Wearable Computer Lab, University of South Australia, Adelaide, SA, Australia.
Comput Biol Med. 2025 Feb;185:109483. doi: 10.1016/j.compbiomed.2024.109483. Epub 2024 Dec 4.
Augmented Reality (AR) technologies enhance the real world by integrating contextual digital information about physical entities. However, inconsistencies between physical reality and digital augmentations, which may arise from errors in the visualized information or the user's mental context, can considerably impact user experience. This work characterizes the brain dynamics associated with processing incongruent information within an AR environment. To study these effects, we designed an interactive paradigm featuring the manipulation of a Rubik's cube serving as a physical referent. Congruent and incongruent information regarding the cube's current status was presented via symbolic (digits) and non-symbolic (graphs) stimuli, thus examining the impact of different means of data representation. The analysis of electroencephalographic signals from 19 participants revealed the presence of centro-parietal N400 and P600 components following the processing of incongruent information, with significantly increased latencies for non-symbolic stimuli. Additionally, we explored the feasibility of exploiting incongruency effects for brain-computer interfaces. Hence, we implemented decoders using linear discriminant analysis, support vector machines, and EEGNet, achieving comparable performances with all methods. Therefore, this work contributes to the design of adaptive AR systems by demonstrating that above-chance detection of incongruent information based on physiological signals is feasible.
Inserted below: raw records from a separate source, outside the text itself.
Lemma finalRun_wellFormed n u ms :
  Forall (wellFormed M) (r_out (finalRun M cfg update n u ms)).
Proof.
  unfold finalRun. cbn [r_out]. apply Forall_app. split.
  - rewrite (runAfter_out M cfg update update_out).
    induction (seq 0 n) as [|k l IH]; [constructor|].
    cbn [flat_map]. apply Forall_app. split; [|exact IH].
    destruct (snapshotDue cfg k _); [apply snapshot_wellFormed|constructor].
  - repeat constructor.
Qed.
End WellFormed.

(** X15. Every [gmsh::view::addModelData] call of a run hands gmsh data
    in the layout of "ElementNodeData": as many tags as the mesh has
    elements, the tags of the elements in index order, one data row per
    element, and in each row [numComponents] values for each node of the
    element, with 1 component for the pressure and the density views and
    3 for the velocity view. *)
Theorem snapshots_well_formed
  {A : Arith} (L : Libm A) {MS : Type} (M : Mesh A MS) (cfg : Config A)
  (u : list (list A)) (ms : MS) (n fuel : nat) :
  stopsAt cfg n = true -> n <= fuel ->
  (exists r, forwardEuler L M cfg fuel u ms = Some (n, r) /\
             Forall (wellFormed M) (r_out r)) /\
  (exists r, rungeKutta L M cfg fuel u ms = Some (n, r) /\
             Forall (wellFormed M) (r_out r)) /\
  elTags M = map (elTag M) (seq 0 (getElNum M)).
Proof.
  intros Hs Hf. unfold forwardEuler, rungeKutta.
  rewrite !(integrate_exact M cfg _ n fuel u ms Hs Hf).
  split; [|split; [|reflexivity]].
  - eexists. split; [reflexivity|].
    apply finalRun_wellFormed. apply eulerUpdate_out.
  - eexists. split; [reflexivity|].
    apply finalRun_wellFormed. apply rkUpdate_out.
Qed.

(** X15 on [toyMesh] with [toyCfg]. *)
Lemma snapshots_well_formed_witness :
  exists r, forwardEuler libm_reals (toyMesh reals) toyCfg 5 uR 0 = Some (5, r) /\
            Forall (wellFormed (toyMesh reals)) (r_out r).
Proof.
  exact (proj1 (snapshots_well_formed libm_reals (toyMesh reals) toyCfg uR 0 5 5
                  toyCfg_stopsAt (Nat.le_refl 5))).
Defined.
The successful decoding of incongruency-induced modulations can inform systems about the current mental state of users without making it explicit, aiming for more coherent and contextually appropriate AR interactions.
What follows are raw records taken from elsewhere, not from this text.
(** * fastBayesReg: a shallow embedding of [src/fastBayesReg.cpp]

    Gibbs samplers for Bayesian linear and logistic regression with normal
    and horseshoe priors.

    - Numbers.  A [double] is a rational number ([Q]), without overflow
      or NaN.  Arithmetic is exact, except on the values the truncated
      normal generators return (the proposals of the tilted branch with
      their [alpha_star], the standardised bound and the rescaled
      values): there each operation is followed by the rounding [fl] of
      the class [Rounding], since whether a value can reach its bound
      depends on it.  An [int] loop bound is a [Z], a dimension a [nat].
    - Vectors and matrices.  An Armadillo vector is a list, a matrix the
      list of its rows, a matrix of retained draws the list of its columns.
      The element-wise operations are total: on operands of different
      lengths they stop at the shorter one.  What Armadillo does then, and
      where the code meets it, is the subject of the module [Conformance];
      the theorems on what a fitting run does take a response with as many
      entries as the design matrix has rows.
    - Services.  The functions of the C math library, the random number
      generators, the decompositions and solvers of Armadillo and the gamma
      functions of R are interfaces (type classes) whose members the code
      calls; every definition evaluates once they are instantiated
      ([Examples]).
    - Effects.  Drawing a variate advances the generator: the update
      functions are computations in a state monad over the [world], which
      also records the parameters of every gamma variate asked for and the
      update functions entered.
    - Exceptions.  A statement that throws yields [None].  A loop that may
      not end ([rand_left_trucnorm0]) runs with a bound on its rounds. *)

From Stdlib Require Import List Arith ZArith QArith Qround Bool Lia Lqa.
From Stdlib Require Reals Qreals Lra.
Import ListNotations.

Set Implicit Arguments.

Open Scope Q_scope.

(** ** Armadillo vectors and matrices *)

Module Arma.

Definition vec := list Q.
(** A matrix is the list of its rows. *)
Definition mat := list (list Q).
Definition uvec := list nat.

Definition n_elem (x : vec) : nat := length x.
Definition n_rows (X : mat) : nat := length X.
Definition n_cols (X : mat) : nat :=
  match X with
  | [] => 0%nat
  | r :: _ => length r
  end.

Definition zeros (k : nat) : vec := repeat 0 k.
Definition ones (k : nat) : vec := repeat 1 k.

(** Conversion of an [int] or [uword] dimension to [double]. *)
Definition Qn (k : nat) : Q := inject_Z (Z.of_nat k).

(** [arma::find(cond)]: a relational expression such as [x <= c]
    evaluates to a vector of flags, and [find] returns the indices of the
    flags that are set, in increasing order. *)
Fixpoint find_from (mask : list bool) (i : nat) : uvec :=
  match mask with
  | [] => []
  | b :: r => if b then i :: find_from r (S i) else find_from r (S i)
  end.

Definition find (mask : list bool) : uvec := find_from mask 0.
增强现实(AR)技术通过整合有关物理实体的上下文数字信息来增强现实世界。然而,物理现实与数字增强之间的不一致,可能源于可视化信息中的错误或用户的心理背景,会对用户体验产生重大影响。这项工作描述了与在AR环境中处理不一致信息相关的大脑动态。为了研究这些影响,我们设计了一种交互式范式,其特点是操纵一个作为物理参照的魔方。通过符号(数字)和非符号(图形)刺激呈现关于魔方当前状态的一致和不一致信息,从而检验不同数据表示方式的影响。对19名参与者的脑电图信号分析表明,在处理不一致信息后出现了中央顶叶N400和P600成分,非符号刺激的潜伏期显著增加。此外,我们探索了将不一致效应用于脑机接口的可行性。因此,我们使用线性判别分析、支持向量机和EEGNet实现了解码器,所有方法都取得了可比的性能。因此,这项工作通过证明基于生理信号对不一致信息进行高于机会水平的检测是可行的,为自适应AR系统的设计做出了贡献。对不一致诱导调制的成功解码可以在不明确告知系统的情况下,让系统了解用户当前的心理状态,旨在实现更连贯和上下文合适的AR交互。